* [AIM OF THE TASK]
Look through the entries below. Report each line that has the word "option" in it.

■ ■ ■

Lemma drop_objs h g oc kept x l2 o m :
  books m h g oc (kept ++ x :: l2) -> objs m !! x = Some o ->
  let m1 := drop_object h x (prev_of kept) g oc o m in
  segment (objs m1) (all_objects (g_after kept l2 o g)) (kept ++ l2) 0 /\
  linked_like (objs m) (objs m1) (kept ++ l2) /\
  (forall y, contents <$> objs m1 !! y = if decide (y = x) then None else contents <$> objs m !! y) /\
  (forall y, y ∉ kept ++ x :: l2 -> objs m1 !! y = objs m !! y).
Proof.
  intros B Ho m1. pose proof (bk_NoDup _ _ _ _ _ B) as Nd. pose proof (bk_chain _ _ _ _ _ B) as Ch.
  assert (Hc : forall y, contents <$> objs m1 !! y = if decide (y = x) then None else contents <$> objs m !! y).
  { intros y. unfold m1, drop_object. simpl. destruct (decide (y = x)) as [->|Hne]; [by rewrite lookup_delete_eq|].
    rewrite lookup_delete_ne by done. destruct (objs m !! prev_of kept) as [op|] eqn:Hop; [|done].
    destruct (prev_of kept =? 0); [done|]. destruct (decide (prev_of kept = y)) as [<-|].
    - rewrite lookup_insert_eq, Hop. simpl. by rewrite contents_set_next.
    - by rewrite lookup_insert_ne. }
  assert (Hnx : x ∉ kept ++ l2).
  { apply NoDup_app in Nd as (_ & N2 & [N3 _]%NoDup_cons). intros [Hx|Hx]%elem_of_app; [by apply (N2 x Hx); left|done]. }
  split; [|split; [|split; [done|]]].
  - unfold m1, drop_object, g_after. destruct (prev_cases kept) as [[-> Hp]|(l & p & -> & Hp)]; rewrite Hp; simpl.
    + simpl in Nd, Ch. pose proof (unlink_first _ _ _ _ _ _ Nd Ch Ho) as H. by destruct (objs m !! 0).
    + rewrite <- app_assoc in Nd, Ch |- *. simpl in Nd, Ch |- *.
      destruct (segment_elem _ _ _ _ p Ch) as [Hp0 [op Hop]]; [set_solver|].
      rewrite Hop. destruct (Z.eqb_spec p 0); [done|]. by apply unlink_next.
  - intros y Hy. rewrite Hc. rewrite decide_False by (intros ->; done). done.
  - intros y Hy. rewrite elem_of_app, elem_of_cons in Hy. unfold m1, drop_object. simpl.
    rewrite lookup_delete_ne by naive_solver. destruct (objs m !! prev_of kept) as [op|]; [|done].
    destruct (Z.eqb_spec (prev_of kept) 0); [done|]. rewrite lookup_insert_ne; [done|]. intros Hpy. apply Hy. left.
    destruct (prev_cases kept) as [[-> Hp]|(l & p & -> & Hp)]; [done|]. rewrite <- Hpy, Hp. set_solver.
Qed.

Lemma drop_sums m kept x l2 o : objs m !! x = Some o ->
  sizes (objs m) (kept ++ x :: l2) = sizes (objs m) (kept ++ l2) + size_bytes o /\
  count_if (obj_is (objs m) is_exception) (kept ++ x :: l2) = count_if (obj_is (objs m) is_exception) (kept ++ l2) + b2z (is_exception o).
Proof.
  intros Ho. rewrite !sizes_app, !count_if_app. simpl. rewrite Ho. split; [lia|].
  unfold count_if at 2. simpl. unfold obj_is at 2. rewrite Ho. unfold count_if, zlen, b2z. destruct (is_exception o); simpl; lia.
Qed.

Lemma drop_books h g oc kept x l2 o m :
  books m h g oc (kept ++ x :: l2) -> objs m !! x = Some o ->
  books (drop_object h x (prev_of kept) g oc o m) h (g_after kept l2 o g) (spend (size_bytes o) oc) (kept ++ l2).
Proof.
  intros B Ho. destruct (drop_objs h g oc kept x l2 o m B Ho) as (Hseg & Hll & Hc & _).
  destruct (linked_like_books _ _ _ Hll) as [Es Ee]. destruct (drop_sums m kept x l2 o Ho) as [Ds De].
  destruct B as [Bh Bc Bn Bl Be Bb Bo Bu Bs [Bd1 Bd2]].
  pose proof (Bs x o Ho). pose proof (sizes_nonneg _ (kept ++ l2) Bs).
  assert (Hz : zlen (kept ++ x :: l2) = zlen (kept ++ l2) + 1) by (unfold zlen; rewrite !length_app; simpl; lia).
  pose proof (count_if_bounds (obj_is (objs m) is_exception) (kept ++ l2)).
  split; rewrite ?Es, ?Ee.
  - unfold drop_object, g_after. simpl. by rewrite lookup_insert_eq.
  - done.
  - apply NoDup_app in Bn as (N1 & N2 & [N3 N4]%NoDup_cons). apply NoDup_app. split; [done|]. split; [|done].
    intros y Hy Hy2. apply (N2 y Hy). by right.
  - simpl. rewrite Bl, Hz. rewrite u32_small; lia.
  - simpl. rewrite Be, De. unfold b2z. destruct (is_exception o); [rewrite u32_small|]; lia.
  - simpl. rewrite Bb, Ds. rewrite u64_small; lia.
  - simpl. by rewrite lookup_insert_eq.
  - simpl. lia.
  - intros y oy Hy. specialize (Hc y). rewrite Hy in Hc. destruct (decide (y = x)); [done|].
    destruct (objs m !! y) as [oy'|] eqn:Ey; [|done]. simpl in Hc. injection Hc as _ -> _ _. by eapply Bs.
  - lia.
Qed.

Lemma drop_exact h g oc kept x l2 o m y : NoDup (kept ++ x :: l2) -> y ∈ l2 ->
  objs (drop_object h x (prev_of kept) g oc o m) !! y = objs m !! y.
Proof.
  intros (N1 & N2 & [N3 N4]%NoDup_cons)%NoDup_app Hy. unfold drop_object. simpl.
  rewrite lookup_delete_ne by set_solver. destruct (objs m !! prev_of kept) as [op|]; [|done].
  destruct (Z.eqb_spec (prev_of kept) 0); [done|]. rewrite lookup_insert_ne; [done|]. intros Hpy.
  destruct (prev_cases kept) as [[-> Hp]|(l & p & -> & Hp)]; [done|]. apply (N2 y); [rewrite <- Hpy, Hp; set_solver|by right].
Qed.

■ ■ ■

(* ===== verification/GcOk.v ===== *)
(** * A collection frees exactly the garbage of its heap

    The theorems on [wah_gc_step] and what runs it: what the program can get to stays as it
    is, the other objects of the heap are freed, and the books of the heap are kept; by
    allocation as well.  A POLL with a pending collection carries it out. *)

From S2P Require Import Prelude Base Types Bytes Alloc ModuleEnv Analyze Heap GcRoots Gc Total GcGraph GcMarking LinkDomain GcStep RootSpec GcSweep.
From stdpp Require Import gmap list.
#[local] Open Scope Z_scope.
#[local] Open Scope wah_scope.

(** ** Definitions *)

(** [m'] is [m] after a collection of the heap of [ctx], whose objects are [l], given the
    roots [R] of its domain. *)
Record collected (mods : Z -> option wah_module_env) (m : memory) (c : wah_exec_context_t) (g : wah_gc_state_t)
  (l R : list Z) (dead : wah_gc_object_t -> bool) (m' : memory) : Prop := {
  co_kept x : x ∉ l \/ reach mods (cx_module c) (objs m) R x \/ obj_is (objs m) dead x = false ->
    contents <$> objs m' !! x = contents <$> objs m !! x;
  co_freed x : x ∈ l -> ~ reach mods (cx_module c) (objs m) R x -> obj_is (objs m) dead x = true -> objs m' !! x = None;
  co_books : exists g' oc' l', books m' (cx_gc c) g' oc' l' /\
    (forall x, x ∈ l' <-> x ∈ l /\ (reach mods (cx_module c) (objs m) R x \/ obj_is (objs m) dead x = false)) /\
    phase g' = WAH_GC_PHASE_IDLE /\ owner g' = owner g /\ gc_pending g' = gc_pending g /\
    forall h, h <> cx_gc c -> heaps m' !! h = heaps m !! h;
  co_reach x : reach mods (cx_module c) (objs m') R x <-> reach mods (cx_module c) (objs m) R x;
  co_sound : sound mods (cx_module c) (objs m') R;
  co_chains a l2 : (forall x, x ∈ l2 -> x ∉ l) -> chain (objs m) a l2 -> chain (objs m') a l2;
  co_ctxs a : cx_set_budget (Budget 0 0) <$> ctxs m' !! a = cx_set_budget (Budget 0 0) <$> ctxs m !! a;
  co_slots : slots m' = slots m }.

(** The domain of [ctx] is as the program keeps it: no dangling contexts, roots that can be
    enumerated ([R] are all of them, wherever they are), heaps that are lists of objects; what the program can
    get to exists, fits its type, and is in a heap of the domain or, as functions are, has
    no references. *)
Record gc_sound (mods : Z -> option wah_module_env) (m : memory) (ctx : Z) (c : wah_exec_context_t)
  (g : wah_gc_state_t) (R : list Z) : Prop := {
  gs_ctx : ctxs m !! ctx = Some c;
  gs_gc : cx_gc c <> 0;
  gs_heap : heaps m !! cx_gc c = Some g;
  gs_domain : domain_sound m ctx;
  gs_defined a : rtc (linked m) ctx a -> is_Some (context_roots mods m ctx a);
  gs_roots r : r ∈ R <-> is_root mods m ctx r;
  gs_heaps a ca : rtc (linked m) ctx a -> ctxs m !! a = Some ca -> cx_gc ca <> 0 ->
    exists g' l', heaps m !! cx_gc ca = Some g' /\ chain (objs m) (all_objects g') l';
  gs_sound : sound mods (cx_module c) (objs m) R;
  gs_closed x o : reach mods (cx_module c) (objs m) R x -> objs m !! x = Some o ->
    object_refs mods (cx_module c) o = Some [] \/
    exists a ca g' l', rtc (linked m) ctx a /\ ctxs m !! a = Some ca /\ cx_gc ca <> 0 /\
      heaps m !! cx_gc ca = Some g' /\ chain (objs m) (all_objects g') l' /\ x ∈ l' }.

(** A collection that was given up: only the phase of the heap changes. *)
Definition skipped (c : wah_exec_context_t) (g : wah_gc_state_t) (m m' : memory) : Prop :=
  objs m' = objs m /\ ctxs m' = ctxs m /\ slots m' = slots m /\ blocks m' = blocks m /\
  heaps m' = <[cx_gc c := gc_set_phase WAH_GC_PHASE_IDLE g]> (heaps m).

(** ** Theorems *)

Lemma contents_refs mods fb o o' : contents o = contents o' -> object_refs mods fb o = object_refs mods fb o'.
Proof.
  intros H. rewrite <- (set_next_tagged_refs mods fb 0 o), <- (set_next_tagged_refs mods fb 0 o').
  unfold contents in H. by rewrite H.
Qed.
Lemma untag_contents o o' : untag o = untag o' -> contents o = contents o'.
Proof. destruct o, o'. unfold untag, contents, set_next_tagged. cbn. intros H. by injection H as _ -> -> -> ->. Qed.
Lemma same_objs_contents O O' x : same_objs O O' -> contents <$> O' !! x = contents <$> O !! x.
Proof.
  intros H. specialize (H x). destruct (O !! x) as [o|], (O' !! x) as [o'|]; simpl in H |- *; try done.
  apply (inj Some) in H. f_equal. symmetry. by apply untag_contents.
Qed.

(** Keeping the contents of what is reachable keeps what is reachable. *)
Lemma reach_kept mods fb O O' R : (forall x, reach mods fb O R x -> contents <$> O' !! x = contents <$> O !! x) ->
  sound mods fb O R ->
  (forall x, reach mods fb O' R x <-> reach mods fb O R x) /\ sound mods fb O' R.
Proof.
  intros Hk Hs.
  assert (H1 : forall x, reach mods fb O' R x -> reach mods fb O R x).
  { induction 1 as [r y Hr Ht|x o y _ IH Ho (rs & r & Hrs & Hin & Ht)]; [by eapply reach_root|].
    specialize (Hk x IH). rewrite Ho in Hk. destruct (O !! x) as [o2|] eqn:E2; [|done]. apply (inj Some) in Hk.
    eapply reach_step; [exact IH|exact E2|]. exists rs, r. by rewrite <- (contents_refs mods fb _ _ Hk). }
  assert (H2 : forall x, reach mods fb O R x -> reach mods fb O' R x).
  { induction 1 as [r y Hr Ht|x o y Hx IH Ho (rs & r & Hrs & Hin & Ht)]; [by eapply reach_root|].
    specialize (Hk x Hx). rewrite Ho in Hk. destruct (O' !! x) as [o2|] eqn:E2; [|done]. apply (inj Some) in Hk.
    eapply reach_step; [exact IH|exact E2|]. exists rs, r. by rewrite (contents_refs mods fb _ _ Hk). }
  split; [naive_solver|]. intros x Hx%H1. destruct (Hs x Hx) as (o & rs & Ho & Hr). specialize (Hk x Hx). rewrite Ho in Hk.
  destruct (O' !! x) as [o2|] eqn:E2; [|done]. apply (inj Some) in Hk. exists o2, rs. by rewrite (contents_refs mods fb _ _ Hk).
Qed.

■ ■ ■

* [RESPONSE]
Record collected (mods : Z -> option wah_module_env) (m : memory) (c : wah_exec_context_t) (g : wah_gc_state_t)
Record gc_sound (mods : Z -> option wah_module_env) (m : memory) (ctx : Z) (c : wah_exec_context_t)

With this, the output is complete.